We all know that getting enough protein in the diet is important for recovery following a hard training session, BUT, are you getting enough and do you know where to get it? Meeting your protein requirements is absolutely necessary for growth and repair of all body tissues. Inadequate intake delays recovery from exercise, interferes with muscles growth and maintenance, reduces energy levels, inhibits training and sport performance and increases the risk of injury from over training. Find out how much protein you need & what foods have it...

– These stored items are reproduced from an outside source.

(* ===== verification/Keys.v ===== *)
(** Key material and the commands that print it (src/pkg/dkim/{signer,verify}.go,
    src/pkg/util/correlation.go, the commands hash-password and gen-key of
    src/cmd/marco/main.go).  RSA, X.509, PEM and the DKIM verifier are arguments. *)
From S2P Require Import Prelude GoLib Cache Sql Schema World StoreUsers StoreMail Auth Blob Worker Api Startup.

Record KeyLib := mkKeyLib {
  rsa_GenerateKey : res string;
  MarshalPKCS1PrivateKey : string → string;
  MarshalPKIX : string → res string;
  pem_EncodeToMemory : string → string → string;
  Verification : Type;
  dkim_Verify : string → res (list Verification);
}.

Section keys.
Context (lib : KeyLib).

(** * dkim/signer.go, dkim/verify.go *)
Definition NewSigner (domain selector key : string) : Signer := mkSigner domain selector key.
Definition GenerateKey : res string := rsa_GenerateKey lib.
Definition EncodePrivateKey (key : string) : string :=
  pem_EncodeToMemory lib "RSA PRIVATE KEY" (MarshalPKCS1PrivateKey lib key).
(** The selector and the domain are not used. *)
Definition DNSTXTRecord (key selector domain : string) : string :=
  match MarshalPKIX lib key with
  | Err _ => ""
  | Ok pubDER => "v=DKIM1; k=rsa; p=" +:+ hex_string pubDER
  end.

(** The first result, if there is one. *)
Definition Verify (msg : res string) : res (option (Verification lib)) :=
  match msg with
  | Err err => Err (wrap "dkim: read for verify: " err)
  | Ok buf =>
      match dkim_Verify lib buf with
      | Err err => Err (wrap "dkim: verify: " err)
      | Ok results => Ok (head results)
      end
  end.

(** * main.go *)

(** What a command prints on standard output, or [os.Exit(1)]. *)
Definition printed := option (list string).

Definition genKey (domain : string) : printed :=
  match rsa_GenerateKey lib with
  | Err _ => None
  | Ok key =>
      let privPEM := pem_EncodeToMemory lib "RSA PRIVATE KEY" (MarshalPKCS1PrivateKey lib key) in
      match MarshalPKIX lib key with
      | Err _ => None
      | Ok pubDER =>
          Some ["Private key:"; privPEM; "DNS TXT record for default._domainkey." +:+ domain +:+ ":";
                "v=DKIM1; k=rsa; p=" +:+ hex_string pubDER]
      end
  end.
End keys.

(** Reading a line from standard input fails when it does not end in a line feed. *)
Definition read_line (stdin : string) : res string :=
  match strings.IndexByte stdin (chr 10) with
  | Some i => Ok (stake (S i) stdin)
  | None => Err (ErrorNew "EOF")
  end.

Definition hashPassword (IDKey : string → list Z → Z → Z → Z → Z → list Z) (rand : option (list Z)) (stdin : string) : printed :=
  match read_line stdin with
  | Err _ => None
  | Ok line =>
      match HashPassword IDKey (strings.TrimSpace line) rand with
      | Err _ => None
      | Ok hash => Some ["Enter password: " +:+ hash]
      end
  end.

(** * util/correlation.go *)

(** 16 random bytes as hexadecimal digits; the error of the source is ignored and
    leaves the bytes zero. *)
Definition NewCorrelationID (rand : option (list Z)) : string :=
  hex_string (string_of_list_ascii (chr <$> take 16 (default [] rand ++ replicate 16 0))).

(** A context as its values, the innermost first; the key type is private to the
    package, so it is the only one here. *)
Definition Context_ : Type := list string.
Definition WithCorrelationID (ctx : Context_) (id : string) : Context_ := id :: ctx.
Definition NewContextWithCID (ctx : Context_) (rand : option (list Z)) : Context_ :=
  WithCorrelationID ctx (NewCorrelationID rand).
Definition CorrelationIDFromContext (ctx : Context_) : string := default "" (head ctx).
(** The attributes the logger adds to every line. *)
Definition LoggerWithCorrelationID (ctx : Context_) : list (string * string) :=
  let id := CorrelationIDFromContext ctx in
  if String.eqb id "" then [] else [("correlation_id", id)].

Lemma hex_string_length s : slen (hex_string s) = 2 * slen s.
Proof.
  unfold hex_string, slen. induction s as [|c s IH]; [done|]. cbn [list_ascii_of_string fmap list_fmap].
  destruct (_ <$> list_ascii_of_string s) as [|x l] eqn:E.
  - destruct s; [done|discriminate].
  - change (String.concat "" (?a :: x :: l)) with (a +:+ "" +:+ String.concat "" (x :: l)).
    rewrite !string_length_app. cbn [String.length]. lia.
Qed.

Lemma NewCorrelationID_length rand : slen (NewCorrelationID rand) = 32.
Proof.
  unfold NewCorrelationID. rewrite hex_string_length. unfold slen.
  assert (∀ l, String.length (string_of_list_ascii l) = length l) as -> by (induction l; cbn; congruence).
  rewrite length_fmap, length_take, length_app, length_replicate. lia.
Qed.

(** A fresh context logs its identifier. *)
Lemma NewContextWithCID_logged ctx rand :
  LoggerWithCorrelationID (NewContextWithCID ctx rand) = [("correlation_id", NewCorrelationID rand)].
Proof.
  unfold LoggerWithCorrelationID, NewContextWithCID, CorrelationIDFromContext, WithCorrelationID. cbn.
  destruct (String.eqb_spec (NewCorrelationID rand) "") as [E|]; [|done].
  pose proof (NewCorrelationID_length rand) as H. by rewrite E in H.
Qed.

How much protein do I need?
Daily protein requirements for healthy adults varies depending on the type, amount and intensity of exercise:
- 1g per kg of body weight per day for regular exercise defined as 1-3 days per week of light to moderate exercise
- 1.2-1.6g per kg of body weight per day for endurance and strength training defined as 3-5 days per week of moderate to hard exercise
- 1.6-2.0g per kg of body weight per day for heavy endurance & strength training defined as 5-7 days per week of moderate to hard exercise.
What foods contain protein?
Protein is found in a variety of different foods. The following foods are considered high protein sources.
- Dairy foods contain approximately 10g of protein per serve (250ml milk, 200g yogurt, 40g cheese):
- Meat, fish & poultry contain approximately 10g of protein per serve (40g)
- Eggs contain approximately 6 g of protein per serve (1 egg)
- Beans & legumes contain approximately 6-10g of protein per serve (1/2 cup)
- Nuts contain approximately 4-6g of protein per serve (30g)
Don't rely on a single food group for all your protein requirements. Consuming a variety of high protein foods provides your body with different types of protein and helps meet requirements of other vitamins and minerals.
How often should I eat protein?
Consuming regular meals containing protein spread as evenly as possible throughout the day (3 meals and 2-3 snacks every 2-3 hours) is the best way to meet your protein requirements.
What about protein supplements?
If you're at risk of not meeting your protein requirements a supplement may be required. The typical protein shake or bar provides between 20-30g of protein per serve - this is an easy (not always tasty) way to effectively boost daily protein intake. You should always aim to get as much of your protein from 'whole foods' as possible and only rely on supplements if you can't get enough of the real stuff in.